→ **INSTRUCTIONS TO FOLLOW**: For each line of the data below, copy it if it holds the word "addThought".
▬▬▬▬▬▬▬▬▬▬
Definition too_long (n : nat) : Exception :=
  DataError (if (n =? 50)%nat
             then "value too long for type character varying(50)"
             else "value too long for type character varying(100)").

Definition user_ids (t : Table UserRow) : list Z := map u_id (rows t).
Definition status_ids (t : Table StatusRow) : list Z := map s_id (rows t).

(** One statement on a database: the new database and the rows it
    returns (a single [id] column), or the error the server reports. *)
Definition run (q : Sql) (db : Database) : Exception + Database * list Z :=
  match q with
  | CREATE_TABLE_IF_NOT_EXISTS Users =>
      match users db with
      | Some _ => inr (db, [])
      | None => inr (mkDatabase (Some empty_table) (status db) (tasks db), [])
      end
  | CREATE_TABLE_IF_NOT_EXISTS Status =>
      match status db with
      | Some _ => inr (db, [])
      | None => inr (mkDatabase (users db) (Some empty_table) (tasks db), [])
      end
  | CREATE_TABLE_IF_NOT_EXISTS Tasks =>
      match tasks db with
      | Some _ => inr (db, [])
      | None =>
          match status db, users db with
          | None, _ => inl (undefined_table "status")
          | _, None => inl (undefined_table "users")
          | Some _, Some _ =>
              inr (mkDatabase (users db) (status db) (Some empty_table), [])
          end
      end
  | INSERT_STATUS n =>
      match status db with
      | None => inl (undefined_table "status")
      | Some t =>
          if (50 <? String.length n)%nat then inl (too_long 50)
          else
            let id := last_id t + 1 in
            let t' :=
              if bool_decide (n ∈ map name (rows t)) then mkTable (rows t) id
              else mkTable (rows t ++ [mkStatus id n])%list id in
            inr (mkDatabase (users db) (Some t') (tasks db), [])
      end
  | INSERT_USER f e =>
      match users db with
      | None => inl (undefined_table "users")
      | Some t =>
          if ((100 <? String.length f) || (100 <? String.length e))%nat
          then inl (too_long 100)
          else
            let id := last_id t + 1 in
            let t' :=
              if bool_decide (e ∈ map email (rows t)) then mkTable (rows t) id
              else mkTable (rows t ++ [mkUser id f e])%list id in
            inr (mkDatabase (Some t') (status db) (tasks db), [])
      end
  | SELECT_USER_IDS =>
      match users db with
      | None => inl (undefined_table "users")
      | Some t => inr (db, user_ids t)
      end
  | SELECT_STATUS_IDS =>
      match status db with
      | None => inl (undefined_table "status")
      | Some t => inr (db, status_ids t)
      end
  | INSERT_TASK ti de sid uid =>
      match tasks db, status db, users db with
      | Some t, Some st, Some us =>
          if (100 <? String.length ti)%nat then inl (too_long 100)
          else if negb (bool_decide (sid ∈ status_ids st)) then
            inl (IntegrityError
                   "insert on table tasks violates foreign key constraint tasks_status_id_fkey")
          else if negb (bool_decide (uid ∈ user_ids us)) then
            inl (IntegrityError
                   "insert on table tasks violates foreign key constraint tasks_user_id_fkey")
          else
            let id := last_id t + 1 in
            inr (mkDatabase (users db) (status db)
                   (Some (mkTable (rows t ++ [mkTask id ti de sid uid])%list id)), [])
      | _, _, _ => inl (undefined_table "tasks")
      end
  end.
▬▬▬▬▬▬▬▬▬▬
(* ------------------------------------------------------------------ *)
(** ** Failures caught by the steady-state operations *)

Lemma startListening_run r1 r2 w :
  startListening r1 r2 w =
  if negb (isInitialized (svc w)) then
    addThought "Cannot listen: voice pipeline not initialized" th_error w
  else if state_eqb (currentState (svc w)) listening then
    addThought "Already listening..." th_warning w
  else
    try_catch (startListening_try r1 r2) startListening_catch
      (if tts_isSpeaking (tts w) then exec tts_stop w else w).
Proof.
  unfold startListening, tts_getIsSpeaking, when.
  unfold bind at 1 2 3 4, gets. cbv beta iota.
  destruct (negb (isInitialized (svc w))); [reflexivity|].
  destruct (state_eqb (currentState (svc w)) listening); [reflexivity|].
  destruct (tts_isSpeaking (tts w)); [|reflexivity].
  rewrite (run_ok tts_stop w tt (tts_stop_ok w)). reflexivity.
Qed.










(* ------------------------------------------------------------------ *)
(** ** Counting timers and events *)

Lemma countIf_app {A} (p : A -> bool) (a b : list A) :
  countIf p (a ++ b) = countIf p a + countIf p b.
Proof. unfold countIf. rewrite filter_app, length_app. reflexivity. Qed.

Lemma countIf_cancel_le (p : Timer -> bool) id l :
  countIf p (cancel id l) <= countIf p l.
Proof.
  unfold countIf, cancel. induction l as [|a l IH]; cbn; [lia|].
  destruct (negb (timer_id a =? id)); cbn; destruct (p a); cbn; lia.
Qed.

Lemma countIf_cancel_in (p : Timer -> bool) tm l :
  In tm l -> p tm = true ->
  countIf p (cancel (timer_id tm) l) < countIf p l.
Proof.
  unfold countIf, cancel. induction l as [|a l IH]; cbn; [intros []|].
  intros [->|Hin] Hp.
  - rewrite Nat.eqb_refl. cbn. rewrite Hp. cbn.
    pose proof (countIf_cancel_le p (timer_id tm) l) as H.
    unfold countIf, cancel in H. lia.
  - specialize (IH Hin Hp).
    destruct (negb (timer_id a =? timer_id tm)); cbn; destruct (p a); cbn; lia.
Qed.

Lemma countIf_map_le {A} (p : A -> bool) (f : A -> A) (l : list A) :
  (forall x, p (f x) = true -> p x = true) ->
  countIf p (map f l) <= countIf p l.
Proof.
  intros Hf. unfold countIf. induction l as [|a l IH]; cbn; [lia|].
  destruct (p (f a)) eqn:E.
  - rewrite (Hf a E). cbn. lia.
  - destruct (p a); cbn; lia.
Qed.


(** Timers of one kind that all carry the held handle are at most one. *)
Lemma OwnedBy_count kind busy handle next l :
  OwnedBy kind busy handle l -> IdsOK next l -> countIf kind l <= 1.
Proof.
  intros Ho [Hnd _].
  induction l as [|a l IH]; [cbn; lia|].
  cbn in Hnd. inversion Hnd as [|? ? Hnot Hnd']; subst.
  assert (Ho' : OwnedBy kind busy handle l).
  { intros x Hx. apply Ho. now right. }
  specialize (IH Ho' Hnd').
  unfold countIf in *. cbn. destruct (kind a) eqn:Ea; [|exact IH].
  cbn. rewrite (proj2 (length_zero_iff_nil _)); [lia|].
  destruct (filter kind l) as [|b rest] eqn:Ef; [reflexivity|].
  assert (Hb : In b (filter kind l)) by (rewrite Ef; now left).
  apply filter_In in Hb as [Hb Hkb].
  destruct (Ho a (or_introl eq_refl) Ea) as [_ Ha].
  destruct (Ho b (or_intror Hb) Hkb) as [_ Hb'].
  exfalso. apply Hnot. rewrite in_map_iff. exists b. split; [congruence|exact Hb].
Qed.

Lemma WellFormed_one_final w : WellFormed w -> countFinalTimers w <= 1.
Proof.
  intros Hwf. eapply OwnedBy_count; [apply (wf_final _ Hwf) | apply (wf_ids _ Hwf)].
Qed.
▬▬▬▬▬▬▬▬▬▬
→ **SOLUTION TO THIS TASK**:
    addThought "Cannot listen: voice pipeline not initialized" th_error w
    addThought "Already listening..." th_warning w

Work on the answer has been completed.